'''

Lemma set_blank_wf id b c :
  CounterFacts.wf c -> CounterFacts.wf (Counter.set_blank id b c) /\
  Counter.divider_remainder (Counter.set_blank id b c) = Counter.divider_remainder c.
Proof.
  intros Hw. assert (forall x y, CounterFacts.wf (Counter.set_sync x y c)) as Hs
    by (intros; destruct Hw; by constructor).
  unfold Counter.set_blank. case_goal; [done|].
  repeat case_goal; try done; split; try done; try by apply wf_set_value.
  destruct Hw; by constructor.
Qed.

Lemma bank_step_wf r r' : wf r -> step r r' -> wf r'.
Proof.
  intros Hwf Hstep. destruct Hstep as [r id reg|r a v Hv|r b|r b|S H r input t s Ht].
  - destruct (wf_counter r id Hwf) as [[Hv Htg Hm Hd] Hp].
    destruct reg; [done| |done]. apply set_counter_wf; [done|constructor; simpl|done];
      [done|done| |done].
    apply in_u_land_l; [|done]. apply (in_u_nonneg 16), in_u_bnot; [lia|done].
  - unfold write. destruct (decode_register a) as [[id reg]| |]; [|done..].
    apply counter_write_wf; [done|]. by apply in_u_wrap.
  - destruct (wf_counter r TTimer0 Hwf) as [Hw Hp].
    destruct (set_blank_wf TTimer0 b _ Hw) as [? E].
    apply set_counter_wf; [done|done|by rewrite E].
  - destruct (wf_counter r TTimer1 Hwf) as [Hw Hp].
    destruct (set_blank_wf TTimer1 b _ Hw) as [? E].
    apply set_counter_wf; [done|done|by rewrite E].
  - by apply advance_total.
Qed.

(** on every counter bank reachable through register reads and writes,
    blanking edges and clock input, advancing any clock domain by any number of
    ticks terminates without panicking - in particular the divider sum of
    counter 2 never overflows - and fails only when the system timestamp would
    exceed 64 bits. *)
Theorem advance_never_panics {S : Type} `{InterruptSink S} r input t (s : S) :
  reachable r -> in_u 64 t ->
  no_panic (advance r input t s).1 /\
  ((advance r input t s).1 <> Ok tt <-> input = System /\ 2 ^ 64 <= now r + t).
Proof.
  intros Hr Ht. assert (wf r) as Hwf.
  { induction Hr as [|r r' Hr IH Hs]; [apply bank_new_wf|by eapply bank_step_wf]. }
  destruct (advance_total r input t s Hwf Ht) as (? & ? & _). done.
Qed.

Lemma advance_never_panics_witness :
  no_panic (advance (set_hblank new true) System (2 ^ 64 - 1) []).1.
Proof.
  refine (proj1 (advance_never_panics (set_hblank new true) System (2 ^ 64 - 1) [] _ _)).
  - eapply reachable_step; [apply reachable_new|apply step_hblank].
  - split; vm_compute; congruence.
Defined.

End RootCounterFacts.

(** ** The vertical-blank clock *)

Module VBlankFacts.
Import VBlankClock.

Definition period (c : VBlankClock) : Z :=
  VideoStandard.cycles_per_vblank (standard c).

(** The next event is the first frame boundary after the present. *)
Record wf (c : VBlankClock) : Prop := {
  wf_now : in_u 64 (vb_now c);
  wf_next : vb_next c = (vb_now c / period c + 1) * period c;
}.

Lemma period_pos c : 0 < period c.
Proof. unfold period. by destruct (standard c). Qed.

Lemma vblank_new_wf v : wf (new v).
Proof. constructor; [done|]. by destruct v. Qed.

Section with_sink.
Context {S : Type} `{InterruptSink S}.

Lemma advance_loop_count fuel : forall c end_ events (s : S) n,
  0 <= n -> n <= Z.of_nat fuel -> 0 <= events -> events + n < 2 ^ 64 ->
  vb_next c + n * period c < 2 ^ 64 ->
  vb_next c + (n - 1) * period c <= end_ < vb_next c + n * period c ->
  advance_loop fuel c end_ (period c) events s =
  (Ok (events + n),
   (set_next (vb_next c + n * period c) c,
    iterate (Z.to_nat n) (fun s => request s VBlank) s)).
Proof.
  pose proof period_pos as Hp.
  induction fuel as [|fuel IH]; intros c end_ events s n Hn0 Hf He Hev Hmax Hend;
    specialize (Hp c); cbn [advance_loop].
  - assert (n = 0) as -> by lia. destruct (Z.leb_spec (vb_next c) end_); [lia|].
    rewrite Z.mul_0_l, !Z.add_0_r. by destruct c.
  - destruct (Z.leb_spec (vb_next c) end_) as [Hle|Hgt].
    + assert (0 < n) by nia.
      rewrite (proj2 (checked_add_u_Some _ _ _ _)) by (split; [done|lia]).
      rewrite (proj2 (Deadline.checked_advance_ok _ _ _)) by (split; [done|nia]).
      change (period c) with (period (set_next (vb_next c + period c) c)) at 2.
      rewrite (IH _ _ _ _ (n - 1)) by (cbn; unfold period in *; cbn; nia).
      change (period (set_next _ c)) with (period c).
      replace (Z.to_nat n) with (Datatypes.S (Z.to_nat (n - 1))) by lia.
      cbn [iterate set_next vb_next]. unfold set_next. cbn.
      do 2 f_equal; [lia|]. f_equal. lia.
    + assert (n = 0) as -> by nia. rewrite Z.mul_0_l, !Z.add_0_r. by destruct c.
Qed.
End with_sink.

'''

After locating the line with "- destruct (wf_counter r TTimer1" above, return that line and every later line through the one with "blanking edges and", word for word and with nothing else.

  - destruct (wf_counter r TTimer1 Hwf) as [Hw Hp].
    destruct (set_blank_wf TTimer1 b _ Hw) as [? E].
    apply set_counter_wf; [done|done|by rewrite E].
  - by apply advance_total.
Qed.

(** on every counter bank reachable through register reads and writes,
    blanking edges and clock input, advancing any clock domain by any number of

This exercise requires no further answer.